Friday February 11, 2005
I’m clambering slowly from the pit of sloth. No, that sounds overly critical, and there’s no real need to rebuke myself over a short period of healthy hibernation. Sometimes a chap needs to sleep. It’s doing me good, or at least it feels as if it’s doing me good.
I remember, years and years ago when I was running two jobs and labouring hard at the same time to keep ahead of a course of study, I became so eternally tired that the sky began to turn grey, and the shadows to writhe with phantom creatures… And, by accident, I tuned in to a radio broadcast describing ‘sleep therapy’, in particular registering mention of a treatment that involved putting the patient into a deep, drugged sleep, sometimes for several weeks. This appealed to me.
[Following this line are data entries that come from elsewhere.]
(* ===== verification/MemServer.v ===== *)
(** * MemServer: an in-memory API server

    A concrete, failure-free server that keeps one map per kind of object,
    anywhere inside a state.  It satisfies every law that the theorems assume of
    a server and of a client that reads from it directly, and instantiates them
    in the witnesses. *)
From S2P Require Import Prelude.
From S2P Require Import Objects.

Section mem.
Context {S O : Type} `{!KubeObject O, !Lens S (gmap string O)}.
Implicit Types (s : S) (o : O) (m : gmap string O).

(** The objects filed under their own name. *)
Definition named (m : gmap string O) : gmap string O :=
  filter (λ no : string * O, obj_name no.2 = no.1) m.
Definition objects s : gmap string O := named (view s).

#[local] Instance mem_client : KubeClient S O := {|
  kget n s := (match objects s !! n with Some o => inr o | None => inl ENotFound end, s);
  kcreate o s :=
    match objects s !! obj_name o with
    | Some _ => (Some (EApi 409), s)
    | None => (None, put (<[obj_name o := o]> (objects s)) s)
    end;
  kpatch o _ s :=
    match objects s !! obj_name o with
    | None => (Some ENotFound, s)
    | Some _ => (None, put (persist o (objects s)) s)
    end;
  kdelete n s :=
    match objects s !! n with
    | None => (Some ENotFound, s)
    | Some o => (None, put (persist (mark_deleted 1 o) (objects s)) s)
    end
|}.

Lemma named_lookup m n o : named m !! n = Some o ↔ m !! n = Some o ∧ obj_name o = n.
Proof. apply map_lookup_filter_Some. Qed.

Lemma named_insert o m : named (<[obj_name o := o]> (named m)) = <[obj_name o := o]> (named m).
Proof.
  apply map_eq. intros n. apply option_eq. intros o'. rewrite named_lookup.
  split; [by intros []|]. intros Hn. split; [done|].
  apply lookup_insert_Some in Hn as [[<- <-]|[_ Hn]]; [done|]. by apply named_lookup in Hn as [].
Qed.

Lemma named_persist o m : named (persist o (named m)) = persist o (named m).
Proof.
  unfold persist. case_match; [|apply named_insert].
  apply map_eq. intros n. apply option_eq. intros o'. rewrite named_lookup.
  split; [by intros []|]. intros Hn. split; [done|].
  apply lookup_delete_Some in Hn as [_ Hn]. by apply named_lookup in Hn as [].
Qed.

#[local] Instance mem_server : KubeServer S O.
Proof.
  refine {| kstore := objects |}; simpl.
  - intros s n o Ho. by apply named_lookup in Ho as [].
  - done.
  - intros o s. destruct (objects s !! obj_name o); [done|]. intros _. simpl.
    split; [done|]. unfold objects. rewrite view_put. apply named_insert.
  - intros o s e. destruct (objects s !! obj_name o); [by left|done].
  - intros o b s. destruct (objects s !! obj_name o); [|done]. intros _ _. simpl.
    unfold objects. rewrite view_put. apply named_persist.
  - intros o b s e. destruct (objects s !! obj_name o); [done|by left].
  - intros o b s ->. done.
  - intros n s. destruct (objects s !! n) as [o|]; [|done]. intros _. exists o, 1%Z.
    split; [done|]. simpl. unfold objects. rewrite view_put. apply named_persist.
  - intros n s e. destruct (objects s !! n); [done|by left].
Defined.

#[local] Instance mem_reliable : KubeReliable S O.
Proof.
  split; simpl.
  - intros o s ->. done.
  - intros o b s ->. done.
  - intros n s [o ->]. done.
Qed.

#[local] Instance mem_exact : KubeExact S O.
Proof. done. Qed.

#[local] Instance mem_current : KubeCurrent S O.
Proof. split; simpl; intros n s; [intros o|]; case_match; naive_solver. Qed.

(** Components whose memory is elsewhere in the state are not touched. *)
#[local] Instance mem_frame {C} `{!Lens S C} :
  (∀ m s, view (C:=C) (put m s) = view s) → KubeFrame S O C.
Proof. intros Hput. split; simpl; intros; repeat case_match; done || apply Hput. Qed.
End mem.

(** Pairs of a component's memory and the rest. *)
Section pair.
Context {A B : Type}.
Definition lens_fst : Lens (A * B) A.
Proof. by refine {| view := fst; put := λ a s, (a, s.2) |}; intros; destruct s. Defined.
Definition lens_snd : Lens (A * B) B.
Proof. by refine {| view := snd; put := λ b s, (s.1, b) |}; intros; destruct s. Defined.
End pair.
Not the treatment itself, of course, but the thought of a ward, curtains drawn, filled with long-term sleepers, heavy with lethe-juice…
Shortly after that the study course ended, with examinations, I quit the second job, and spent a whole weekend sleeping. The sky brightened, the shadows cleared, and life returned to normal.
It was an experience. You can afford to abuse mind and body like that when you’re young, without any great or lasting harm. Just so long as you’ve the good sense to know when to stop.
This time, I’ve not been sleeping from weariness. I’ve been sleeping because I can. I’ve been waking, turning over, looking at the clock, and finding no great reason to get up and be about my business.
Sometimes, business can wait. Tomorrow I do have to get out and do stuff but, today, business can wait.